A neonatal team was on standby months before delivery.
Ultrasounds were done regularly — tracking growth, heart rate, placenta positioning.
Blood pressure monitored daily.
Bloodwork drawn often.
They had prepared for complications.
Prepared for emergencies.
Prepared for anything.
A cesarean section had always been offered as the safest option — controlled, predictable, medically managed.
But I refused.
I wanted to experience this birth naturally.
Not because I rejected modern medicine.
But because this time —
I wanted to feel the full weight of bringing life into the world without surgical intervention.
I wanted to take back something that had once been stolen from me.
My body.
My process.
My birth.
After everything that had happened before — I needed this moment to belong to me.
Now I lay in the brightly lit labor room of the private hospital.
The space was sterile.
Cold.
Functional.
White walls.
Metal equipment.
Monitors humming quietly.
The faint scent of antiseptic mixed with the metallic smell of medical tools.
It should have felt clinical.
Instead, it felt sacred.
My skin burned with heat despite the cool air.
Sweat collected at my temples and slid down the sides of my face.

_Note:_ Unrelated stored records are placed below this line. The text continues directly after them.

(** * Multi-axis bouncing probe: a model of [extras/multi_axis_probe.py]

    The Python module drives a contact probe along one of six directions,
    refines each contact with three approach/retract "bounces" and
    aggregates repeated samples under a tolerance-bounded retry policy.

    Conventions of the model.
    - Python floats are read as exact rationals ([Q]); results that the code
      obtains by arithmetic are compared with [==] ([Qeq]), values that the
      code hands on untouched with [=].
    - A position is the list [[x, y, z]] of the code; the extruder
      coordinate that the toolhead carries as a fourth element is never
      read or written by this module and is left out.
    - The session object, the three endstop wrappers and the toolhead are
      one explicit [State]; every method is a function in the monad [M]
      (state passing with Python exceptions).  Assignments made before an
      exception is raised stay in the state, as in Python.
    - The host (toolhead, homing, kinematics, G-code templates) is not part
      of the module; it is the parameter [Host] of the model.
    - [logging.info] and [respond_info] only print and are left out;
      [logging.exception] is kept as an event of the trace. *)

From Stdlib Require Import QArith Lqa Lia Sorted Permutation.
From stdpp Require Import gmap strings list.

Local Open Scope string_scope.
Local Open Scope list_scope.

(** ** Positions, axes and the direction table *)

(** The axis indices 0, 1 and 2 of [direction_types]. *)
Inductive Axis : Type := Axis0 | Axis1 | Axis2.

Definition axis_index (a : Axis) : nat :=
  match a with Axis0 => 0 | Axis1 => 1 | Axis2 => 2 end.

Record Position : Type := mkPos { pos_x : Q; pos_y : Q; pos_z : Q }.

(** [p[axis]] *)
Definition get_axis (p : Position) (a : Axis) : Q :=
  match a with Axis0 => pos_x p | Axis1 => pos_y p | Axis2 => pos_z p end.

(** [p[axis] = v] *)
Definition set_axis (p : Position) (a : Axis) (v : Q) : Position :=
  match a with
  | Axis0 => mkPos v (pos_y p) (pos_z p)
  | Axis1 => mkPos (pos_x p) v (pos_z p)
  | Axis2 => mkPos (pos_x p) (pos_y p) v
  end.

(** Python's [==] on two lists of floats. *)
Definition Position_eqb (p q : Position) : bool :=
  Qeq_bool (pos_x p) (pos_x q) && Qeq_bool (pos_y p) (pos_y q)
  && Qeq_bool (pos_z p) (pos_z q).

(** Coordinate-wise equality of rationals. *)
Definition Position_eq (p q : Position) : Prop :=
  (pos_x p == pos_x q)%Q /\ (pos_y p == pos_y q)%Q /\ (pos_z p == pos_z q)%Q.

Definition direction_types : gmap string (Axis * Z) :=
  list_to_map
    [("x+", (Axis0, 1%Z)); ("x-", (Axis0, (-1)%Z));
     ("y+", (Axis1, 1%Z)); ("y-", (Axis1, (-1)%Z));
     ("z+", (Axis2, 1%Z)); ("z-", (Axis2, (-1)%Z))].

Definition HINT_TIMEOUT : string := "
If the probe did not move far enough to trigger, then
consider reducing the Z axis minimum position so the probe
can travel further (the Z minimum position can be negative).
".

(** ** Python primitives used by the module *)

Definition Qltb (a b : Q) : bool := negb (Qle_bool b a).

(** [min(a, b)] and [max(a, b)]: the first argument wins a tie. *)
Definition py_min (a b : Q) : Q := if Qltb b a then b else a.
Definition py_max (a b : Q) : Q := if Qltb a b then b else a.

(** [sum(l)]: left to right, starting from 0. *)
Definition py_sum (l : list Q) : Q := fold_left Qplus l 0%Q.

(** [needle in hay] on strings. *)
Fixpoint contains (needle hay : string) : bool :=
  String.prefix needle hay ||
  match hay with
  | EmptyString => false
  | String _ rest => contains needle rest
  end.

(** [l[lo:hi]] with Python's treatment of negative and oversized bounds. *)
Definition slice_bound (n i : Z) : Z :=
  if (i <? 0)%Z then Z.max (i + n) 0 else Z.min i n.

Definition py_slice {A} (l : list A) (lo hi : Z) : list A :=
  let n := Z.of_nat (length l) in
  let lo' := slice_bound n lo in
  let hi' := slice_bound n hi in
  take (Z.to_nat (hi' - lo')) (drop (Z.to_nat lo') l).

(** [sorted(l, key=key)]: Python guarantees a stable sort that compares keys
    with [<]; a stable sort is determined by its specification (see
    [stable_sort_unique]), so it is modelled by stable insertion. *)
Section Sorted.
Context {A : Type} (key : A -> Q).

Fixpoint insert_sorted (x : A) (l : list A) : list A :=
  match l with
  | [] => [x]
  | y :: l' =>
      if Qltb (key y) (key x) then y :: insert_sorted x l' else x :: l
  end.
Lemma second_push_replaces_the_first_witness :
  (serve_all elide_repr
     [push [PStr "10.0.0.0/8"] "2024-05-01T09:32:00Z";
      push [PStr "192.168.1.0/24"] "2024-05-01T09:45:00Z"] opened).2
  = (serve elide_repr (push [PStr "192.168.1.0/24"] "2024-05-01T09:45:00Z")
           opened).2 ∧
  session_field
    (serve elide_repr (push [PStr "192.168.1.0/24"] "2024-05-01T09:45:00Z")
           opened).2 "A3F7B2C1" "allowed_ips"
  = Some (PList [PStr "192.168.1.0/24"]).
Proof.
  apply (second_push_replaces_the_first elide_repr "A3F7B2C1" _ _ _ _ opened
           (default ∅ (opened !! "A3F7B2C1"))
           {["allowed_ips" := PList [PStr "10.0.0.0/8"]]}
           {["allowed_ips" := PList [PStr "192.168.1.0/24"]]}
           [PStr "10.0.0.0/8"] [PStr "192.168.1.0/24"]);
    [exact opened_record | exact opened_nonempty | reflexivity | reflexivity
    | reflexivity | reflexivity | reflexivity | reflexivity].
Defined.

Lemma second_end_is_the_end_witness :
  (serve_all elide_repr
     [Call (POST_end "A3F7B2C1") (admin_json ∅) (env_at "2024-05-01T10:00:00Z");
      Call (POST_end "A3F7B2C1") (admin_json ∅) (env_at "2024-05-01T10:45:00Z")]
     opened).2
  = (serve elide_repr (Call (POST_end "A3F7B2C1") (admin_json ∅)
                            (env_at "2024-05-01T10:45:00Z")) opened).2.
Proof.
  apply (second_end_is_the_end elide_repr "A3F7B2C1" (admin_json ∅) _ _ opened
           (default ∅ (opened !! "A3F7B2C1")));
    [exact opened_record | exact opened_nonempty | reflexivity].
Defined.

Lemma wrong_header_is_not_rescued_witness :
  serve elide_repr (Call (POST_end "A3F7B2C1") mixed_tokens
                         (env_at "2024-05-01T10:00:00Z")) opened
  = (error_handler 403 "Invalid admin token", opened).
Proof.
  apply (wrong_header_is_not_rescued elide_repr (POST_end "A3F7B2C1")
           "A3F7B2C1" mixed_tokens (env_at "2024-05-01T10:00:00Z") opened
           (default ∅ (opened !! "A3F7B2C1")) secret "guess");
    [unfold admin_route; auto | exact opened_record | reflexivity | reflexivity
    | reflexivity | reflexivity | discriminate | discriminate | reflexivity].
Defined.
(** * remote_training: launching a training notebook on a hosted platform

    A shallow embedding of [src/remote_training/remote_training.py] and the
    properties of its template substitution, its kernel metadata and the
    order and the failure behaviour of its effects.

    Python [str] values are [string]s whose characters are read as code
    points below 256; [bytes] are lists of [byte].  Calls that leave the
    script (subprocesses, [argparse], the file system, the platform's API
    client) are operations answered by an environment, and every answer is
    recorded in a trace. *)

From Stdlib Require Import String Ascii List ZArith Bool Lia Arith.
From Stdlib Require Import Strings.Byte DecimalString.
From Stdlib Require DecimalPos.
Import ListNotations.
Open Scope string_scope.
Set Warnings "-register-all".

(** ** Python strings *)

Module PyStr.

(** [x in s] for strings: [x] occurs in [s] as a substring. *)
Fixpoint contains (x s : string) : bool :=
  prefix x s ||
  match s with
  | EmptyString => false
  | String _ s' => contains x s'
  end.

(** Left-to-right scan of [str.replace] for a non-empty [old]: [skip] counts
    the characters of the occurrence being replaced that are still to be
    passed over. *)
Fixpoint replace_scan (old new : string) (skip : nat) (s : string) : string :=
  match s with
  | EmptyString => EmptyString
  | String c s' =>
      match skip with
      | S k => replace_scan old new k s'
      | O =>
          if prefix old s
          then new ++ replace_scan old new (String.length old - 1) s'
          else String c (replace_scan old new 0 s')
      end
  end.

(** With an empty [old], Python puts [new] before every character and at the
    end. *)
Fixpoint replace_empty (new s : string) : string :=
  match s with
  | EmptyString => new
  | String c s' => new ++ String c (replace_empty new s')
  end.

(** [s.replace(old, new)]: every non-overlapping occurrence of [old], found
    from the left, is replaced by [new]. *)
Definition replace (old new s : string) : string :=
  match old with
  | EmptyString => replace_empty new s
  | String _ _ => replace_scan old new 0 s
  end.

(** [sep.join(parts)]. *)
Definition join (sep : string) (parts : list string) : string :=
  String.concat sep parts.

(** [str.lower()] on code points below 256: the upper-case letters are
    A-Z and the Latin-1 range 192-222 without the multiplication sign 215;
    each is 32 below its lower-case letter. *)
Definition lower_char (c : ascii) : ascii :=
  let n := nat_of_ascii c in
  if (((65 <=? n) && (n <=? 90)) ||
      ((192 <=? n) && (n <=? 222) && negb (n =? 215)))%nat
  then ascii_of_nat (n + 32)
  else c.

Fixpoint lower (s : string) : string :=
  match s with
  | EmptyString => EmptyString
  | String c s' => String (lower_char c) (lower s')
  end.

(** [str(n)] and [f"{n}"] for an [int]. *)
Definition of_int (n : Z) : string :=
  NilZero.string_of_int (Z.to_int n).

Fixpoint zeros (k : nat) : string :=
  match k with
  | O => EmptyString
  | S k' => String "0" (zeros k')
  end.

(** [f"{n:05d}"]: the sign comes first and zeros fill up to five
    characters. *)
Definition format_05d (n : Z) : string :=
  let digits := of_int (Z.abs n) in
  if (n <? 0)%Z
  then "-" ++ zeros (4 - String.length digits) ++ digits
  else zeros (5 - String.length digits) ++ digits.

End PyStr.

(** ** Python values, exceptions and results *)

(** The exceptions the script raises itself or receives from a call; an
    exception class the script never names is [OtherError] with its name
    ([SystemExit] from [parse_args], [FileNotFoundError] from [open], ...). *)
Inductive exn : Type :=
| CalledProcessError (returncode : Z)
| AssertionError (msg : string)
| NotImplementedError
| KeyError (key : option string)
| UnicodeDecodeError
| ArgumentError (flag : string)
| OtherError (name : string).

(** [except subprocess.CalledProcessError] takes this class only. *)
Definition is_CalledProcessError (e : exn) : bool :=
  match e with
  | CalledProcessError _ => true
  | _ => false
  end.

Inductive result (A : Type) : Type :=
| Ok (a : A)
| Raise (e : exn).
Arguments Ok {A} a.
Arguments Raise {A} e.

(** The values given to [exp], [iteration] and [dataset_files], and the
    defaults of command-line arguments. *)
Inductive pyval : Type :=
| PyNone
| PyBool (b : bool)
| PyInt (n : Z)
| PyStr (s : string)
| PyList (xs : list pyval).

Section Format.

(** [repr] of a [str] is Python's own (quote choice and escapes) and is
    taken as given. *)
Variable repr_str : string -> string.

Fixpoint repr (v : pyval) : string :=
  match v with
  | PyNone => "None"
  | PyBool true => "True"
  | PyBool false => "False"
  | PyInt n => PyStr.of_int n
  | PyStr s => repr_str s
  | PyList xs => "[" ++ PyStr.join ", " (map repr xs) ++ "]"
  end.

(** [f"{v}"]: a [str] is inserted as it is, any other value by its
    [repr]. *)
Definition format (v : pyval) : string :=
  match v with
  | PyStr s => s
  | _ => repr v
  end.

End Format.

(** A [dict] with string keys, in insertion order. *)
Definition dict (V : Type) : Type := list (string * V).

Fixpoint dict_get {V : Type} (d : dict V) (k : string) : option V :=
  match d with
  | [] => None
  | (k', v) :: d' => if String.eqb k' k then Some v else dict_get d' k
  end.

Definition keys {V : Type} (d : dict V) : list string := map fst d.

(** [d[k]] raises [KeyError] on a missing key. *)
Definition subscript {V : Type} (d : dict V) (k : string) : result V :=
  match dict_get d k with
  | Some v => Ok v
  | None => Raise (KeyError (Some k))
  end.

(** The values of the kernel metadata. *)
Inductive json : Type :=
| JStr (s : string)
| JList (xs : list json).

(** ** argparse parsers *)

Inductive action : Type := Store | StoreTrue | Help.

Record argument : Type := Argument {
  option_strings : list string;
  arg_action : action;
  arg_type_str : bool;                 (* [type=str] was given *)
  arg_help : string;
  arg_default : pyval;
  arg_choices : option (list string)
}.

(** [conflict_handler]: what [add_argument] does with a flag the parser
    has already; ['error'] is the default of [ArgumentParser]. *)
Inductive handler : Type := OnError | OnResolve.

Record parser : Type := Parser {
  description : string;
  conflict_handler : handler;
  arguments : list argument
}.

(** [argparse.ArgumentParser(description=...)]: a new parser has the help
    flag, whose default is the [SUPPRESS] marker. *)
Definition help_argument : argument :=
  Argument ["-h"; "--help"] Help false "show this help message and exit"
           (PyStr "==SUPPRESS==") None.

Definition ArgumentParser (descr : string) : parser :=
  Parser descr OnError [help_argument].

Definition mem_string (x : string) (l : list string) : bool :=
  existsb (String.eqb x) l.

(** The flag of [a] that some argument of [p] has already, if any. *)
Definition conflict (p : parser) (a : argument) : option string :=
  find (fun f => existsb (fun b => mem_string f (option_strings b)) (arguments p))
       (option_strings a).

(** The flags of [a] that some argument of [p] has already. *)
Definition conflicts (p : parser) (a : argument) : list string :=
  filter (fun f => existsb (fun b => mem_string f (option_strings b))
                           (arguments p))
         (option_strings a).

(** The handler ['resolve']: an argument loses the flags that are [taken]
    from it, and goes when it had one of them and keeps none. *)
Definition remove_flags (taken : list string) (b : argument)
  : list argument :=
  let kept :=
    filter (fun f => negb (mem_string f taken)) (option_strings b) in
  if existsb (fun f => mem_string f taken) (option_strings b)
  then match kept with
       | [] => []
       | _ :: _ =>
           [Argument kept (arg_action b) (arg_type_str b) (arg_help b)
                     (arg_default b) (arg_choices b)]
       end
  else [b].

(** [parser.add_argument(...)]: with the handler ['error'] a flag that the
    parser has already is an [ArgumentError], which carries the first such
    flag here; with ['resolve'] the older arguments lose the flags.  The
    argument is added after the others. *)
Definition add_argument (p : parser) (a : argument) : result parser :=
  match conflict_handler p, conflict p a with
  | OnError, Some f => Raise (ArgumentError f)
  | OnError, None =>
      Ok (Parser (description p) OnError (arguments p ++ [a]))
  | OnResolve, _ =>
      Ok (Parser (description p) OnResolve
                 (flat_map (remove_flags (conflicts p a)) (arguments p)
                  ++ [a]))
  end.

(** The namespace [parse_args] returns: the six arguments of [init_parser]
    and the five that [main] reads and that [get_parser] declares. *)
Record Args : Type := MkArgs {
  notebook_id : string;
  user : option string;
  branch : string;
  cpu : bool;
  push : bool;
  download : bool;
  exp : list Z;
  iteration : list Z;
  full : bool;
  learning : bool;
  testing : bool
}.

(** ** Operations, traces and the monad of the script *)

(** What the script asks of the world:
    - [CheckOutput cmd]: [subprocess.check_output(cmd)], the bytes printed;
    - [ParseArgs p argv]: [p.parse_args(argv)];
    - [LoadConfig u]: [kaggle.api._load_config(u)];
    - [Makedirs path]: [os.makedirs(path, exist_ok=True)];
    - [KernelsOutput kernel path]: [kaggle.api.kernels_output_cli];
    - [SubprocessRun cmd]: [subprocess.run(cmd)];
    - [Rmtree path]: [shutil.rmtree(path, ignore_errors=True)];
    - [OpenRead path], [Readlines path]: [open(path)] and [f.readlines()];
    - [OpenWrite path], [FileWrite path text]: [open(path, "w")] and
      [w.write(text)];
    - [PathExists path]: [os.path.exists(path)];
    - [JsonDump path config indent]: [json.dump(config, f, indent=indent)]
      on the file opened at [path];
    - [KernelsPush folder]: [kaggle.api.kernels_push_cli(folder)].
    A [with] block closes its file; closing is not an operation here. *)
Inductive Op : Type -> Type :=
| CheckOutput (cmd : list string) : Op (list byte)
| ParseArgs (p : parser) (argv : list string) : Op Args
| LoadConfig (kaggle_user : dict string) : Op unit
| Makedirs (path : string) : Op unit
| KernelsOutput (kernel path : string) : Op unit
| SubprocessRun (cmd : list string) : Op unit
| Rmtree (path : string) : Op unit
| OpenRead (path : string) : Op unit
| Readlines (path : string) : Op (list string)
| OpenWrite (path : string) : Op unit
| FileWrite (path text : string) : Op unit
| PathExists (path : string) : Op bool
| JsonDump (path : string) (config : dict json) (indent : nat) : Op unit
| KernelsPush (folder : string) : Op unit.

(** An operation with the answer it got. *)
Inductive Event : Type :=
| Ev {R : Type} (op : Op R) (answer : result R).

Definition Trace : Type := list Event.

(** The environment answers an operation from the trace so far. *)
Definition Env : Type := Trace -> forall R : Type, Op R -> result R.

Definition M (A : Type) : Type := Trace -> Trace * result A.

Definition ret {A : Type} (a : A) : M A := fun tr => (tr, Ok a).

Definition raise {A : Type} (e : exn) : M A := fun tr => (tr, Raise e).

Definition bind {A B : Type} (m : M A) (k : A -> M B) : M B :=
  fun tr =>
    match m tr with
    | (tr', Ok a) => k a tr'
    | (tr', Raise e) => (tr', Raise e)
    end.

Definition lift {A : Type} (r : result A) : M A := fun tr => (tr, r).

(** [assert b, msg]. *)
Definition assert (b : bool) (msg : string) : M unit :=
  if b then ret tt else raise (AssertionError msg).

(** [try: body except C: handler], where [catches] tells the exceptions of
    class [C]. *)
Definition try_except {A : Type} (body : M A) (catches : exn -> bool)
           (handler : M A) : M A :=
  fun tr =>
    match body tr with
    | (tr', Ok a) => (tr', Ok a)
    | (tr', Raise e) => if catches e then handler tr' else (tr', Raise e)
    end.

Declare Scope py_scope.
Delimit Scope py_scope with py.
Notation "x <- m ;; k" := (bind m (fun x => k))
  (at level 61, m at next level, right associativity) : py_scope.
Notation "m ;; k" := (bind m (fun _ => k))
  (at level 61, right associativity) : py_scope.
Open Scope py_scope.

(** ** Helpers of the standard library the script calls *)

(** ASCII whitespace, as [bytes.strip()] removes it. *)
Definition is_space (b : byte) : bool :=
  match b with
  | x09 | x0a | x0b | x0c | x0d | x20 => true
  | _ => false
  end.

Fixpoint lstrip (bs : list byte) : list byte :=
  match bs with
  | [] => []
  | b :: bs' => if is_space b then lstrip bs' else bs
  end.

Definition strip (bs : list byte) : list byte :=
  rev (lstrip (rev (lstrip bs))).

(** [os.path.join(a, b)] on POSIX paths. *)
Definition ends_with_slash (a : string) : bool :=
  match rev (list_ascii_of_string a) with
  | c :: _ => Ascii.eqb c "/"
  | [] => false
  end.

My hospital gown clung to my body.
Each contraction tightened around my abdomen like an iron band squeezing tighter and tighter.
Breathing became harder.
Shorter.
More instinctive than controlled.
A nurse stood to my left — eyes focused on the fetal monitor beside me.
The machine beeped steadily.
Strong heartbeat.
Reassuring rhythm.
Another nurse stood on my right, holding my hand with calm professionalism — grounding me when pain threatened to pull me under.
Between my legs — beneath the sterile blue drape — the senior midwife positioned herself carefully.
Gloved hands ready.
Eyes focused.
Confident.
“You’re doing beautifully, Elena,” she said firmly but warmly.
I wanted to laugh at the irony.
Beautiful wasn’t how I felt.
Broken.
Exposed.
Powerful.
Terrified.
“The baby’s head is right there — crowning already.”
My breath caught.
Already?
“Just breathe with me.”
She demonstrated slowly.
“In through your nose.”
I inhaled shakily.
“Out through your mouth.”
I obeyed.
“Good. When the next contraction comes, you’re going to feel the urge to push. Listen to your body.”
She adjusted slightly.
“Bear down like you’re having the biggest bowel movement of your life.”
The analogy would’ve made me laugh under different circumstances.
“Long pushes.”
“Strong pushes.”
“Chin to chest.”
“Curl around your baby.”
I nodded weakly.
My fingers clenched the side rails of the hospital bed.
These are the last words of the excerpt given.